De acordo com a lei 12.651 de 2012, é proibido desmatar áreas florestais protegidas, então para quem precisa de mais lugares para plantar ou criar gado, precisam optar por outras opções, que inclui até as mais improváveis.
Inclusive da mais fácil a mais difícil, para quem tem dinheiro e poder, nada é difícil.
Pra quem tem um pequeno pedaço de terra, que possa servir, é oferecido pilhas e pilhas de dinheiro, se caso recusar é oferecido mais, ou usam da manipulação, mas caso trabalharem da maneira antiga, até sua vida corre risco, como acham que a divisão de terras é tão desigual?
Tenha uma arma e ligações políticas, só isso ja basta para fugir da prisão. Meu pai com um pequeno pedaço de Terra, nunca foi oferecido valor nenhum, por ele ter uma boa relação com os grandes produtores que moram ao redor da fazenda, sínicos e convincentes.
Quem mora no interior, onde tem muito do domínio agrícola, sempre tem a época do milho, fazer pamonha na sombra dos pé de manga com a família toda.
Dessa vez minha missão foi roubar milho, sinceramente a mais fácil, levar os sacos e ir de carro, a parte difícil é entrar no meio da lavoura e não sair pulando de tanta coceira.
Com o carro do meu pai caindo aos pedaços fui em direção ao meu destino, na fazenda do vizinho, um dos amigos dele. Desci calmamente, se era eu que estava pegando, iria ser no meu tempo.
Peguei umas 40 espigas e estava no porta mala arrumando, ate que escuto um barulho de trator.
— Era só oque me faltava, to suando igual uma porca e ainda me aparece essa? — Falo limpando o suor com dificuldade.
Forçando minhas vistas com muita força, tinha bem um tempo que usava o grau errado, uma armação não está fácil arcar com o custo. Vejo um trator gigante buzinando pra mim, provavelmente quem tava dirigindo pensou que era meu pai.
— Vou acenar só pra não parecer mal educada né? — Aceno calmamente.
Quando entro de volta na lavoura escuto o trator desligar, e ja vou enfiando mais a dentro pra evitar conversa.

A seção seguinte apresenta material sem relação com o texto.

(* ===== verification/WireProofs.v ===== *)
(** * Reading back what the builders wrote

    Lemmas and tactics shared by the round trips of the handshake messages:
    what the helpers of [Hello] append, how a written extension is read, and
    that the reading loops end by themselves. *)

From stdpp Require Import sets.
From S2P Require Import Prelude HalfConn Cryptobyte Hello.

Open Scope go_scope.

(** ** What the helpers append *)

Section builder.
Context {B : Type} `{BuilderLaws B}.

(** An extension as it is written. *)
Definition enc_ext (typ : Z) (body : option bytes) : option bytes := oapp (Some (be_put 2 typ)) (prefixed 2 body).

Lemma appends_ext typ (body : B -> B) r : appends body r -> appends (ext typ body) (enc_ext typ r).
Proof. intros Hb. unfold ext, enc_ext. eauto with builder. Qed.

Lemma appends_ext0 typ : appends (B:=B) (ext0 typ) (enc_ext typ (Some [])).
Proof.
  unfold ext0, enc_ext. change (prefixed 2 (Some [])) with (Some (be_put 2 0)). eauto with builder.
Qed.

Lemma appends_addBytesWithLength v n :
  appends (B:=B) (addBytesWithLength v n) (if (length v =? n)%nat then Some v else None).
Proof. unfold addBytesWithLength. destruct (length v =? n)%nat; simpl; eauto with builder. Qed.

Lemma appends_uint16s l : appends (B:=B) (addUint16s l) (oconcat ((fun v => Some (be_put 2 v)) <$> l)).
Proof. unfold addUint16s. eauto with builder. Qed.

Lemma appends_uint8LengthPrefixeds l :
  appends (B:=B) (addUint8LengthPrefixeds l) (oconcat ((fun v => prefixed 1 (Some v)) <$> l)).
Proof. unfold addUint8LengthPrefixeds. eauto with builder. Qed.

Lemma appends_uint16LengthPrefixeds l :
  appends (B:=B) (addUint16LengthPrefixeds l) (oconcat ((fun v => prefixed 2 (Some v)) <$> l)).
Proof. unfold addUint16LengthPrefixeds. eauto with builder. Qed.
End builder.

#[export] Hint Resolve appends_ext appends_ext0 appends_addBytesWithLength appends_uint16s
  appends_uint8LengthPrefixeds appends_uint16LengthPrefixeds : builder.

Lemma appends_for_each_cons {B} `{BuilderLaws B} {T} (f : T -> B -> B) x l r1 r2 :
  appends (f x) r1 -> appends (for_each f l) r2 -> appends (for_each f (x :: l)) (oapp r1 r2).
Proof. apply (appends_then (f x) (for_each f l)). Qed.

Lemma appends_for_each_nil {B} `{BuilderLaws B} {T} (f : T -> B -> B) : appends (for_each f []) (Some []).
Proof. apply appends_id. Qed.

(** Find what a statement appends, by its syntax. *)
Ltac appends_tac :=
  lazymatch goal with
  | |- forall _, _ => intro; appends_tac
  | |- appends (_ ;> _) _ => eapply appends_then; appends_tac
  | |- appends (when _ _) _ => eapply appends_when; appends_tac
  | |- appends (ext _ _) _ => eapply appends_ext; appends_tac
  | |- appends (AddUint8LengthPrefixed _) _ => eapply AddUint8LengthPrefixed_spec; appends_tac
  | |- appends (AddUint16LengthPrefixed _) _ => eapply AddUint16LengthPrefixed_spec; appends_tac
  | |- appends (AddUint24LengthPrefixed _) _ => eapply AddUint24LengthPrefixed_spec; appends_tac
  | |- appends (for_each _ (_ :: _)) _ => eapply appends_for_each_cons; cbv beta iota; appends_tac
  | |- appends (for_each _ []) _ => eapply appends_for_each_nil
  | |- appends (for_each _ _) _ => eapply appends_for_each; appends_tac
  | |- _ => eauto 2 with builder
  end.

(** From [Bytes (f NewBuilder) = Ret data] to the bytes of [data]. *)
Ltac built H :=
  lazymatch type of H with
  | Bytes (?f NewBuilder) = Ret _ =>
      let r := fresh "r" in let Hr := fresh "Hr" in
      evar (r : option bytes);
      assert (Hr : appends f r) by (subst r; appends_tac);
      apply (appends_new f r) in H; [|exact Hr]; subst r; clear Hr
  end.

Ltac inv_enc :=
  repeat match goal with
  | H : oapp _ _ = Some _ |- _ => apply oapp_Some in H as (? & ? & ? & ? & ?)
  | H : prefixed _ _ = Some _ |- _ => apply prefixed_Some in H as (? & ? & ? & ?)
  | H : Some _ = Some ?b |- _ => apply Some_inj in H; first [is_var b; subst b | try subst]
  | H : _ = ?x ++ _ |- _ => is_var x; fail 1
  end; subst.

(** ** Reads *)

#[local] Opaque be_put.

Section reads.
Context `{CryptoStringLaws}.

Lemma read_prefixed_put_app n y s l : l = Z.of_nat (length y) -> l < 256 ^ Z.of_nat n ->
  read_prefixed n (be_put n l ++ y ++ s) = Some (y, s).
Proof. intros -> Hl. rewrite app_assoc. by apply read_prefixed_put. Qed.

Lemma read_prefixed_put_nil n y l : l = Z.of_nat (length y) -> l < 256 ^ Z.of_nat n ->
  read_prefixed n (be_put n l ++ y) = Some (y, []).
Proof. intros Hy Hl. rewrite <- (app_nil_r y) at 1. by apply read_prefixed_put_app. Qed.

Lemma read_prefixed_zero n s : read_prefixed n (be_put n 0 ++ s) = Some ([], s).
Proof. apply (read_prefixed_put_app n [] s); [done|]. apply Z.pow_pos_nonneg; lia. Qed.

Lemma read_prefixed_zero_nil n : read_prefixed n (be_put n 0) = Some ([], []).
Proof. rewrite <- (app_nil_r (be_put n 0)). apply read_prefixed_zero. Qed.

Lemma read_bytes_nil n a : length a = n -> read_bytes n a = Some (a, []).
Proof. intros Hl. rewrite <- (app_nil_r a) at 1. by apply read_bytes_app. Qed.

Lemma read_uint_nil n v : 0 <= v < 256 ^ Z.of_nat n -> read_uint n (be_put n v) = Some (v, []).
Proof. intros Hv. rewrite <- (app_nil_r (be_put n v)). by apply read_uint_put. Qed.

Lemma Skip_app n a s : length a = n -> Skip n (a ++ s) = Some s.
Proof. intros Ha. rewrite Skip_spec. by rewrite read_bytes_app. Qed.

(** The header of a message, before its body. *)
Lemma Skip_header typ l s : Skip 4 (be_put 1 typ ++ be_put 3 l ++ s) = Some s.
Proof. rewrite app_assoc. apply Skip_app. by rewrite length_app, !length_be_put. Qed.

(** ** Lists *)

Lemma readUint16s_put l z acc : Forall (fun v => is_u16 v) l ->
  oconcat ((fun v => Some (be_put 2 v)) <$> l) = Some z -> readUint16s z acc = Some (acc ++ l).
Proof.
  intros Hl Hz. apply (read_list_put ReadUint16 (fun v => Some (be_put 2 v))); [| |done].
  - intros s x s'. rewrite ReadUint16_spec. intros Q. apply read_uint_length in Q. lia.
  - eapply Forall_impl; [exact Hl|]. intros v Hv y s Hy. apply Some_inj in Hy as <-. split; [done|].
    rewrite ReadUint16_spec. by apply read_uint_put.
Qed.

Lemma nonempty_Some r v s : v <> [] -> r = Some (v, s) -> nonempty r = Some (v, s).
Proof. intros Hv ->. by destruct v. Qed.

Lemma nonempty_inv r v s : nonempty r = Some (v, s) -> r = Some (v, s) /\ v <> [].
Proof.
  unfold nonempty. destruct r as [[v' s']|]; [|done]. simpl. destruct v'; [done|]. by intros [= <- <-].
Qed.

Lemma prefixed_ne n r y : (0 < n)%nat -> prefixed n r = Some y -> y <> [].
Proof. intros Hn Hy. apply prefixed_Some in Hy as (x & _ & _ & ->). by destruct n; [lia|]. Qed.

Lemma readProtos_put l z acc : Forall (fun v => v <> []) l ->
  oconcat ((fun v => prefixed 1 (Some v)) <$> l) = Some z -> readProtos z acc = Some (acc ++ l).
Proof.
  intros Hl Hz. apply (read_list_put _ (fun v => prefixed 1 (Some v))); [| |done].
  - intros s x s' Q. apply nonempty_inv in Q as [Q _]. rewrite ReadUint8LengthPrefixed_spec in Q.
    apply read_prefixed_length in Q. lia.
  - eapply Forall_impl; [exact Hl|]. intros v Hv y s Hy. split; [eapply prefixed_ne; [|exact Hy]; lia|].
    inv_enc. apply nonempty_Some; [done|]. rewrite ReadUint8LengthPrefixed_spec, <- app_assoc.
    by apply read_prefixed_put_app.
Qed.

Lemma readScts_put l z acc : Forall (fun v => v <> []) l ->
  oconcat ((fun v => prefixed 2 (Some v)) <$> l) = Some z -> readScts z acc = Some (acc ++ l).
Proof.
  intros Hl Hz. apply (read_list_put _ (fun v => prefixed 2 (Some v))); [| |done].
  - intros s x s' Q. apply nonempty_inv in Q as [Q _]. unfold readUint16LengthPrefixed in Q.
    rewrite ReadUint16LengthPrefixed_spec in Q. apply read_prefixed_length in Q. lia.
  - eapply Forall_impl; [exact Hl|]. intros v Hv y s Hy. split; [eapply prefixed_ne; [|exact Hy]; lia|].
    inv_enc. apply nonempty_Some; [done|]. unfold readUint16LengthPrefixed.
    rewrite ReadUint16LengthPrefixed_spec, <- app_assoc. by apply read_prefixed_put_app.
Qed.

(** A non-empty list writes at least a byte. *)
Lemma oconcat_ne {T} (enc : T -> option bytes) l z : (forall x y, enc x = Some y -> y <> []) ->
  l <> [] -> oconcat (enc <$> l) = Some z -> z <> [].
Proof.
  intros He Hl. destruct l as [|x l]; [done|]. cbn. intros Hz. apply oapp_Some in Hz as (y & z' & Hy & _ & ->).
  apply He in Hy. by destruct y.
Qed.

Lemma read_uint16_list_put l z y acc : Forall (fun v => is_u16 v) l -> l <> [] ->
  oconcat ((fun v => Some (be_put 2 v)) <$> l) = Some z -> prefixed 2 (Some z) = Some y ->
  read_uint16_list y acc = Some (acc ++ l, []).
Proof.
  intros Hl Hne Hz Hy. unfold read_uint16_list. rewrite ReadUint16LengthPrefixed_spec. inv_enc.
  rewrite (nonempty_Some _ z []); simpl.
  - by rewrite (readUint16s_put l z).
  - eapply oconcat_ne; [|exact Hne|exact Hz]. intros v b Hb. by apply Some_inj in Hb as <-.
  - by apply read_prefixed_put_nil.
Qed.

Lemma read_uint16_list_opt l y b acc : Forall (fun v => is_u16 v) l -> l <> [] ->
  prefixed 2 b = Some y -> b = oconcat ((fun v => Some (be_put 2 v)) <$> l) ->
  read_uint16_list y acc = Some (acc ++ l, []).
Proof.
  intros Hl Hne Hy ->. destruct (oconcat _) as [z|] eqn:Hz; [|done]. by apply (read_uint16_list_put l z).
Qed.

(** ** Extensions *)

Definition run_exts {T} (chk : bool) (handler : Z -> bytes -> bytes -> T -> option (T * bytes))
    (seen : list Z) (s : bytes) (m : T) : option T :=
  snd <$> until_empty (read_ext chk handler) s (seen, m).

Lemma read_ext_consumes {T} chk (handler : Z -> bytes -> bytes -> T -> option (T * bytes)) :
  consumes (read_ext chk handler).
Proof.
  intros s [seen m] acc' s'. unfold read_ext. rewrite ReadUint16_spec.
  destruct (read_uint 2 s) as [[e s1]|] eqn:E1; [|done]. simpl. rewrite ReadUint16LengthPrefixed_spec.
  destruct (read_prefixed 2 s1) as [[d s2]|] eqn:E2; [|done]. simpl.
  destruct (_ && _); [done|]. destruct (handler e d s2 m) as [[m' d']|]; [|done]. simpl.
  destruct (Empty d'); [|done]. simpl. intros [= _ <-].
  apply read_uint_length in E1. apply read_prefixed_length in E2. lia.
Qed.

Lemma read_exts_run {T} chk (handler : Z -> bytes -> bytes -> T -> option (T * bytes)) s m :
  read_exts chk handler s m = run_exts chk handler [] s m.
Proof. done. Qed.

Lemma run_exts_nil {T} chk handler seen (m : T) : run_exts chk handler seen [] m = Some m.
Proof. done. Qed.

Lemma run_exts_ext {T} chk handler seen typ d z s (m m' : T) :
  is_u16 typ -> enc_ext typ (Some d) = Some z -> typ ∉ seen -> handler typ d s m = Some (m', []) ->
  run_exts chk handler seen (z ++ s) m = run_exts chk handler (typ :: seen) s m'.
Proof.
  intros Ht Hz Hn Hh. unfold enc_ext in Hz. apply oapp_Some in Hz as (a & b & Ha & Hb & ->).
  apply Some_inj in Ha as <-. apply prefixed_Some in Hb as (d' & Hd & Hl & ->).
  apply Some_inj in Hd as <-. unfold run_exts.
  rewrite until_empty_cons; [|apply read_ext_consumes|done].
  assert (E : read_ext chk handler ((be_put 2 typ ++ be_put 2 (Z.of_nat (length d)) ++ d) ++ s) (seen, m) =
    Some ((typ :: seen, m'), s)).
  { unfold read_ext. rewrite ReadUint16_spec, <- app_assoc, read_uint_put by done. simpl.
    rewrite ReadUint16LengthPrefixed_spec, <- app_assoc, read_prefixed_put_app by done. simpl.
    assert (Hs : existsb (Z.eqb typ) seen = false).
    { apply not_true_is_false. intros Q. apply existsb_exists in Q as (v & Hv & Q%Z.eqb_eq). subst v.
      by apply Hn, list_elem_of_In. }
    rewrite Hs, andb_false_r, Hh. done. }
  by rewrite E.
Qed.

(** An extension that is written under a condition.  [seen'] bounds the types
    seen so far. *)
Lemma run_exts_when {T} chk handler (c : bool) seen seen' typ body z s (m m' : T) :
  is_u16 typ -> (if c then enc_ext typ body else Some []) = Some z ->
  seen ⊆ seen' -> typ ∉ seen' ->
  (c = true -> forall d, body = Some d -> handler typ d s m = Some (m', [])) -> (c = false -> m' = m) ->
  exists seen1, seen1 ⊆ typ :: seen' /\
    run_exts chk handler seen (z ++ s) m = run_exts chk handler seen1 s m'.
Proof.
  intros Ht Hz Hs Hn Hh Hm. destruct c.
  - exists (typ :: seen). split; [set_solver|]. pose proof Hz as Hz'. unfold enc_ext in Hz'.
    apply oapp_Some in Hz' as (a & b & _ & Hb & _). apply prefixed_Some in Hb as (d & Hd & _ & _).
    subst body. eapply run_exts_ext; [done|exact Hz|set_solver|]. by apply Hh.
  - injection Hz as <-. rewrite Hm by done. exists seen. split; [set_solver|done].
Qed.
End reads.

(** Perform the next read of the goal. *)
Ltac read_side := first [done | lia | assumption | reflexivity].
Ltac read_step :=
  cbn [mbind option_bind app]; rewrite <- ?app_assoc; unfold readUint8LengthPrefixed, readUint16LengthPrefixed, readUint24LengthPrefixed;
  first
  [ rewrite Skip_header
  | rewrite ReadUint8_spec, read_uint_put by read_side
  | rewrite ReadUint8_spec, read_uint_nil by read_side
  | rewrite ReadUint16_spec, read_uint_put by read_side
  | rewrite ReadUint16_spec, read_uint_nil by read_side
  | rewrite ReadUint32_spec, read_uint_put by read_side
  | rewrite ReadUint32_spec, read_uint_nil by read_side
  | rewrite ReadUint64_spec, read_uint_put by read_side
  | rewrite ReadUint8LengthPrefixed_spec, read_prefixed_put_app by read_side
  | rewrite ReadUint8LengthPrefixed_spec, read_prefixed_put_nil by read_side
  | rewrite ReadUint8LengthPrefixed_spec, read_prefixed_zero
  | rewrite ReadUint16LengthPrefixed_spec, read_prefixed_put_app by read_side
  | rewrite ReadUint16LengthPrefixed_spec, read_prefixed_put_nil by read_side
  | rewrite ReadUint16LengthPrefixed_spec, read_prefixed_zero
  | rewrite ReadUint16LengthPrefixed_spec, read_prefixed_zero_nil
  | rewrite ReadUint24LengthPrefixed_spec, read_prefixed_put_app by read_side
  | rewrite ReadUint24LengthPrefixed_spec, read_prefixed_put_nil by read_side
  | rewrite ReadBytes_spec, read_bytes_app by read_side
  | rewrite ReadBytes_spec, read_bytes_nil by read_side
  | rewrite CopyBytes_spec, read_bytes_nil by read_side ];
  cbn [mbind option_bind app].
Ltac reads := repeat read_step.

(** Enter the loop over the extensions. *)
Ltac start_exts :=
  cbn [Empty length Nat.eqb negb]; rewrite read_exts_run;
  let Hs := fresh "Hseen" in assert (Hs : ([] : list Z) ⊆ []) by done.

(** Read the next extension of the goal; [m1] is the message afterwards.  What
    the handler does, and that [m1] is the message when the extension is not
    there, are left to prove. *)
Ltac run_block m1 :=
  rewrite <- ?app_assoc; cbn [app];
  try lazymatch goal with |- run_exts _ _ _ ?z _ = _ => is_var z; rewrite <- (app_nil_r z) end;
  lazymatch goal with
  | Hs : ?seen ⊆ ?seen', H : (if ?c then enc_ext ?t ?b else Some []) = Some ?z |- run_exts ?chk ?h ?seen (?z ++ ?s) ?m = _ =>
      let seen1 := fresh "seen" in let Hs1 := fresh "Hseen" in let E := fresh "E" in
      destruct (run_exts_when chk h c seen seen' t b z s m m1) as (seen1 & Hs1 & E);
      [|exact H|exact Hs| | | |rewrite E; clear E Hs H];
      [split; [discriminate|reflexivity]|compute_decide|clear H; intros Hpresent d Hbody|clear H; intros Habsent|]
  end.

(** Decide the comparisons of constants: the branch of a handler. *)
Ltac eval_eqb :=
  repeat match goal with
  | |- context [?a =? ?b] =>
      let v := eval vm_compute in (a =? b) in
      lazymatch v with true => idtac | false => idtac end;
      change (a =? b) with v; cbv iota
  end.

Lemma nonempty_list_true {T} (l : list T) : nonempty_list l = true -> l <> [].
Proof. by destruct l. Qed.
Lemma nonempty_list_false {T} (l : list T) : nonempty_list l = false -> l = [].
Proof. by destruct l. Qed.

Lemma read_alpn_put `{CryptoStringLaws} proto z : proto <> [] -> prefixed 2 (prefixed 1 (Some proto)) = Some z ->
  read_alpn z = Some (proto, []).
Proof.
  intros Hp Hz. unfold read_alpn. inv_enc. rewrite ReadUint16LengthPrefixed_spec.
  rewrite (nonempty_Some _ (be_put 1 (Z.of_nat (length proto)) ++ proto) []); cbn [mbind option_bind];
    [|by destruct proto|by apply read_prefixed_put_nil].
  rewrite ReadUint8LengthPrefixed_spec, (nonempty_Some _ proto []); [done|done|].
  by apply read_prefixed_put_nil.
Qed.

— Seu Rogério?? — Ouso uma voz rouca, com certeza um fumante.
— Seu Rogério ta em casa fazendo pamonha, foi mal aí. — Falo curta e grossa, ja avisando meu mau humor.
— Eita, então tu ta roubando por ele?
Tendo um facão em mãos, passou horrores na minha cabeça, mas respondi com paciência.
— Tô, precisa de alguma coisa?
Escuto a lavoura mexendo, aparentemente o desconhecido tava vindo na minha direção, ja segurei o facão na posição de ataque.
— Se não tiver vindo pra me ajudar caça seu rumo, cara.
Ele chega onde eu estou, me olhando meio chocado pelo tamanho da arma na minha mão.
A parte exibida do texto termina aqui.